Dataset entries
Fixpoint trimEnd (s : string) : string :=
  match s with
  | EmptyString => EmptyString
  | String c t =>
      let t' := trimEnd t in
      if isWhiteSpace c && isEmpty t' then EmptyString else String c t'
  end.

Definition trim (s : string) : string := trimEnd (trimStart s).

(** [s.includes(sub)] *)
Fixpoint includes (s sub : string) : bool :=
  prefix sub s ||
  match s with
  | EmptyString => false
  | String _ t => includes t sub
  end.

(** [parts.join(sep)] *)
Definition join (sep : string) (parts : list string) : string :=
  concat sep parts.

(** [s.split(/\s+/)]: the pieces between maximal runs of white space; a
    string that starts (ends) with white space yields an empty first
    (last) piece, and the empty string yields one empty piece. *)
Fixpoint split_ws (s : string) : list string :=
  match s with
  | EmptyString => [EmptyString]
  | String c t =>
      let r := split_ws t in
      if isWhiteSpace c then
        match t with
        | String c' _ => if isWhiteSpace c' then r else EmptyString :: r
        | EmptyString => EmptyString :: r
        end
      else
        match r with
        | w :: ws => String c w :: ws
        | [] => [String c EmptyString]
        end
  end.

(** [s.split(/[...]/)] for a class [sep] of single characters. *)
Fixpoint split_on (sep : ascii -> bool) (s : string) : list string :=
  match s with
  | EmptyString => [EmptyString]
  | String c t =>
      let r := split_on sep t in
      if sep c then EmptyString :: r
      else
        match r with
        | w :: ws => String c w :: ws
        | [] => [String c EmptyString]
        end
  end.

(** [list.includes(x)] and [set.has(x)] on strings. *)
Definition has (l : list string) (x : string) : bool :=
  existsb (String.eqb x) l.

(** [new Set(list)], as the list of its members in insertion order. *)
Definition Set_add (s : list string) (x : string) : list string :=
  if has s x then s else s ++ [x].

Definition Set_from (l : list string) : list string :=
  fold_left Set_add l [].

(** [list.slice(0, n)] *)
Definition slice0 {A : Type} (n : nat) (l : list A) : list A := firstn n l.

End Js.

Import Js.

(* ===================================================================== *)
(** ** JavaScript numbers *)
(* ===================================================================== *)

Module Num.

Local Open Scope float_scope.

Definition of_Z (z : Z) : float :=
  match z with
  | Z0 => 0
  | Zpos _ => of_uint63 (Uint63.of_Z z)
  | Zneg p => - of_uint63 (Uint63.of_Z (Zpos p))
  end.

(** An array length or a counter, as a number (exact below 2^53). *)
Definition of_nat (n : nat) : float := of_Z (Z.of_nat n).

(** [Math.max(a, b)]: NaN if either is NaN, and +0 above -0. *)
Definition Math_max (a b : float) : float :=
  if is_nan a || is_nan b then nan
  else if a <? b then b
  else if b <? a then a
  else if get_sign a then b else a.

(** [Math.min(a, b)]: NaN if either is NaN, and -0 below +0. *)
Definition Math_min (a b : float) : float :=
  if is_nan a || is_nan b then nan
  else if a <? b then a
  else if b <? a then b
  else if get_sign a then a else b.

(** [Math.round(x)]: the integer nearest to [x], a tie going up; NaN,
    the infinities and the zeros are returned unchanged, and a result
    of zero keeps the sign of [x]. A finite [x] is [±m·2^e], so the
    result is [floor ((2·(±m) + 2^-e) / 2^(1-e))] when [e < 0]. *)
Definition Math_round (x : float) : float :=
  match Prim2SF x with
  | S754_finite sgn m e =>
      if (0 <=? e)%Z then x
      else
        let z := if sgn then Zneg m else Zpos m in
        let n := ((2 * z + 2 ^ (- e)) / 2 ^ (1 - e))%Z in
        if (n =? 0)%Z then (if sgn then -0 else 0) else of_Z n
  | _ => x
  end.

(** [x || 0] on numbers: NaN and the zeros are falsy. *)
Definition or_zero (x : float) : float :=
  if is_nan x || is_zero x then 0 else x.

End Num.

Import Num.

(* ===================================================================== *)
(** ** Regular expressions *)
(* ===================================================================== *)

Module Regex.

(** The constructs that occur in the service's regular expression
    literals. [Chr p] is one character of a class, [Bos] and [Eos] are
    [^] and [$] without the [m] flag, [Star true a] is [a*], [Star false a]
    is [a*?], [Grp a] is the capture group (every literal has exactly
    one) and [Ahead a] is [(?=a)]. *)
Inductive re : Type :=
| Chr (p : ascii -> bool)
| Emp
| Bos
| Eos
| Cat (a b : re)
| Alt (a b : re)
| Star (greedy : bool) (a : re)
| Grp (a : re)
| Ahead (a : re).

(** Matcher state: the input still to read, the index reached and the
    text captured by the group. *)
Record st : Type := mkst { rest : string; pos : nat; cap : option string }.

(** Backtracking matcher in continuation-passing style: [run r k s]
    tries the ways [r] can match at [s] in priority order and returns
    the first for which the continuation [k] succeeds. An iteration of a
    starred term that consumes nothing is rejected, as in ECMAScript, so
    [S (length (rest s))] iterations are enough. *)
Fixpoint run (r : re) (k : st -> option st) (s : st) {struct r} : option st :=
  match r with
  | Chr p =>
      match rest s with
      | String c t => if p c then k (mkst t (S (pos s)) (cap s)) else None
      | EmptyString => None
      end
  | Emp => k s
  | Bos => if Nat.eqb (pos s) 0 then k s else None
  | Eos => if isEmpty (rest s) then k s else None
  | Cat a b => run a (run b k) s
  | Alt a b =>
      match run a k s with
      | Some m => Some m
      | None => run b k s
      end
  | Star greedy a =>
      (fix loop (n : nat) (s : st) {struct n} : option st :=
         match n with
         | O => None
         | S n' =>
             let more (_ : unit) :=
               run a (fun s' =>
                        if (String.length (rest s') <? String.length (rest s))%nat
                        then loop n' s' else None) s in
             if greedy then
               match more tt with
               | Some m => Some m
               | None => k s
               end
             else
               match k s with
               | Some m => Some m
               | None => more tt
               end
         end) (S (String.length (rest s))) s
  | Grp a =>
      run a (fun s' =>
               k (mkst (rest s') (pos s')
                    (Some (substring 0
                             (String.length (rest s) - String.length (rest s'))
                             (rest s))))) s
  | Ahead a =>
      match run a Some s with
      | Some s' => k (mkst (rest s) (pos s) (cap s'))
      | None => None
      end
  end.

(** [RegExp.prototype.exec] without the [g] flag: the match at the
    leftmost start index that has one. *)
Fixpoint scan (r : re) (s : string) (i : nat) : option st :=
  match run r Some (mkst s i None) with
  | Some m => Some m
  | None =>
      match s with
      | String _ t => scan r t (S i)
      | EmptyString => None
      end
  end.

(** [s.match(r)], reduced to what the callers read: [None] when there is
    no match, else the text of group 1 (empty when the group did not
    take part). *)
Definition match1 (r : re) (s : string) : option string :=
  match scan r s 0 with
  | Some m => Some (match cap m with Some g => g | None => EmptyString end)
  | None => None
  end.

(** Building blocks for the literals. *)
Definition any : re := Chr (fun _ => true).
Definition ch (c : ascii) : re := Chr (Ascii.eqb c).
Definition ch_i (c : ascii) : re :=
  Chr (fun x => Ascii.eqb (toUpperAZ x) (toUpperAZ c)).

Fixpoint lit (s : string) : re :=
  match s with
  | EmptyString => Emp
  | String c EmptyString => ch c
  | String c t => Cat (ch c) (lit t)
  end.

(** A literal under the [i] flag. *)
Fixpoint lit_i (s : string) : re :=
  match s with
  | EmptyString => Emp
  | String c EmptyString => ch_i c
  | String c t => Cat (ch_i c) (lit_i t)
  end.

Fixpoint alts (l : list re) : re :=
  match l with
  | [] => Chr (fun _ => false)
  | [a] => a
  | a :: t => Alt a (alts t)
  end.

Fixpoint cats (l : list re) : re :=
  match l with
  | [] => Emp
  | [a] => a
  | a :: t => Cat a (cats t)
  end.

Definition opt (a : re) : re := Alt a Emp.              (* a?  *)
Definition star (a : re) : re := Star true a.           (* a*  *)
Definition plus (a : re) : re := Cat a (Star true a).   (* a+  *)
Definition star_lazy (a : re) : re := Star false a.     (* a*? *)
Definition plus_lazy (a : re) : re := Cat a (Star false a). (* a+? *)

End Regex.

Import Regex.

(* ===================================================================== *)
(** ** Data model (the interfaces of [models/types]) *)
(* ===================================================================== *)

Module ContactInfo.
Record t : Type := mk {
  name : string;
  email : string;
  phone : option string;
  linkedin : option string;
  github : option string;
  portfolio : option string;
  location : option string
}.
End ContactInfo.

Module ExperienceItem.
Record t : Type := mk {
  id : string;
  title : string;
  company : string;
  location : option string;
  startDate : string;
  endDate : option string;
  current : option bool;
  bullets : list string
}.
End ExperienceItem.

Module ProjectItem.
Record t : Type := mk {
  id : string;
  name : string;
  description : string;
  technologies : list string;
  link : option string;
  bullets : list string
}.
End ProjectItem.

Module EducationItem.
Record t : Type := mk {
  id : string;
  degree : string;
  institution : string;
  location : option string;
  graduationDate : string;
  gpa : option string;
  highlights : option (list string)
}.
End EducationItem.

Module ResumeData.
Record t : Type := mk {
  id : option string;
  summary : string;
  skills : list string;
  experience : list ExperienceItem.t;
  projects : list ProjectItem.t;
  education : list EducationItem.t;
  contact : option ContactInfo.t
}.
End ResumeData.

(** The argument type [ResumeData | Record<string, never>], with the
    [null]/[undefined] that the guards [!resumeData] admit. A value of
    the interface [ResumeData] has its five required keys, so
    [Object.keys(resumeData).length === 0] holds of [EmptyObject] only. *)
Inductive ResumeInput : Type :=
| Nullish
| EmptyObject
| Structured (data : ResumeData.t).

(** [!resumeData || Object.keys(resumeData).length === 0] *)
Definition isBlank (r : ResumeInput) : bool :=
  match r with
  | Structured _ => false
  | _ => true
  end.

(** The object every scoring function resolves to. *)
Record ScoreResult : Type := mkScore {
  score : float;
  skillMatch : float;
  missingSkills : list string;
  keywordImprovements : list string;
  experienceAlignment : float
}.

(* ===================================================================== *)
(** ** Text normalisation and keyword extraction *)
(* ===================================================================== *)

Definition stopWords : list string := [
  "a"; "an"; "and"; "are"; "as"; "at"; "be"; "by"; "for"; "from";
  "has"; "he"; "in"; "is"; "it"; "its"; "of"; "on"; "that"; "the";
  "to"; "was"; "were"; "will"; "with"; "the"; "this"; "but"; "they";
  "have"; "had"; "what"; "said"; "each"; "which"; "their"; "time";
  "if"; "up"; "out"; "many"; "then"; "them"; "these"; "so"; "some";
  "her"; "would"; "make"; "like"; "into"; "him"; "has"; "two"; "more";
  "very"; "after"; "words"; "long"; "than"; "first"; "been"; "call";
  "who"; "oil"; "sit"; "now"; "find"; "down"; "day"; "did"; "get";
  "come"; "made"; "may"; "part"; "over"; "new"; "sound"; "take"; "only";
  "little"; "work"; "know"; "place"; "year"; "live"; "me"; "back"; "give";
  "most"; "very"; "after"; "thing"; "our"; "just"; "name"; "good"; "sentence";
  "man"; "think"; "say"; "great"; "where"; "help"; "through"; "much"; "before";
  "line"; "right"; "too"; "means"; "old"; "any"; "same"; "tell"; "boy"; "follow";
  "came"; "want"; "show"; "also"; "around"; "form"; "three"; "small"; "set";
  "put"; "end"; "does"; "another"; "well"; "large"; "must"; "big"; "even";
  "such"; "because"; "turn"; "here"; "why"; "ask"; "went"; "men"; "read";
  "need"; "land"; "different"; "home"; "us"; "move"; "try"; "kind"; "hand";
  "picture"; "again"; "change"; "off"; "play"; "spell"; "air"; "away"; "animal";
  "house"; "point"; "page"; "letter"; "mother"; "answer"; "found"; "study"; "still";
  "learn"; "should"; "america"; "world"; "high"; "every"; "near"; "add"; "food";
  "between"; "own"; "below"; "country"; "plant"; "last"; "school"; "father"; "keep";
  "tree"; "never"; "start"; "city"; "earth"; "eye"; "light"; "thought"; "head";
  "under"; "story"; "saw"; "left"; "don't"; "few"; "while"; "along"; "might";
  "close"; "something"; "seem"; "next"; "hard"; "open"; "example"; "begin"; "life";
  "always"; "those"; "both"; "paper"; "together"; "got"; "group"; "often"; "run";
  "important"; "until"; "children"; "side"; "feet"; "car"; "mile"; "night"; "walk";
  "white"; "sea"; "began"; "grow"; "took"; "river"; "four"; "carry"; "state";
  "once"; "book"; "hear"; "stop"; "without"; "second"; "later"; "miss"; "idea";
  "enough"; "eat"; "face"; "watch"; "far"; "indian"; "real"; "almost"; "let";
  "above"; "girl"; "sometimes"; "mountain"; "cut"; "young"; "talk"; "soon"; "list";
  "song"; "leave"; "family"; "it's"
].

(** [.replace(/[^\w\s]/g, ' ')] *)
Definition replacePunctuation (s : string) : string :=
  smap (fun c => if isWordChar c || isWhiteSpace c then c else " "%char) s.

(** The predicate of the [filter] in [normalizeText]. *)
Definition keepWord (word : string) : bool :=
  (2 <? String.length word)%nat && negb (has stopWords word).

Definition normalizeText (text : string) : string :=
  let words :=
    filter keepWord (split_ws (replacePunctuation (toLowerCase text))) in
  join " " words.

Exercise instructions
Everything above from the line with "(** The constructs" to the line with "(** Matcher state: the", both included, must be repeated exactly, and nothing outside that range.

Exercise answer
(** The constructs that occur in the service's regular expression
    literals. [Chr p] is one character of a class, [Bos] and [Eos] are
    [^] and [$] without the [m] flag, [Star true a] is [a*], [Star false a]
    is [a*?], [Grp a] is the capture group (every literal has exactly
    one) and [Ahead a] is [(?=a)]. *)
Inductive re : Type :=
| Chr (p : ascii -> bool)
| Emp
| Bos
| Eos
| Cat (a b : re)
| Alt (a b : re)
| Star (greedy : bool) (a : re)
| Grp (a : re)
| Ahead (a : re).

(** Matcher state: the input still to read, the index reached and the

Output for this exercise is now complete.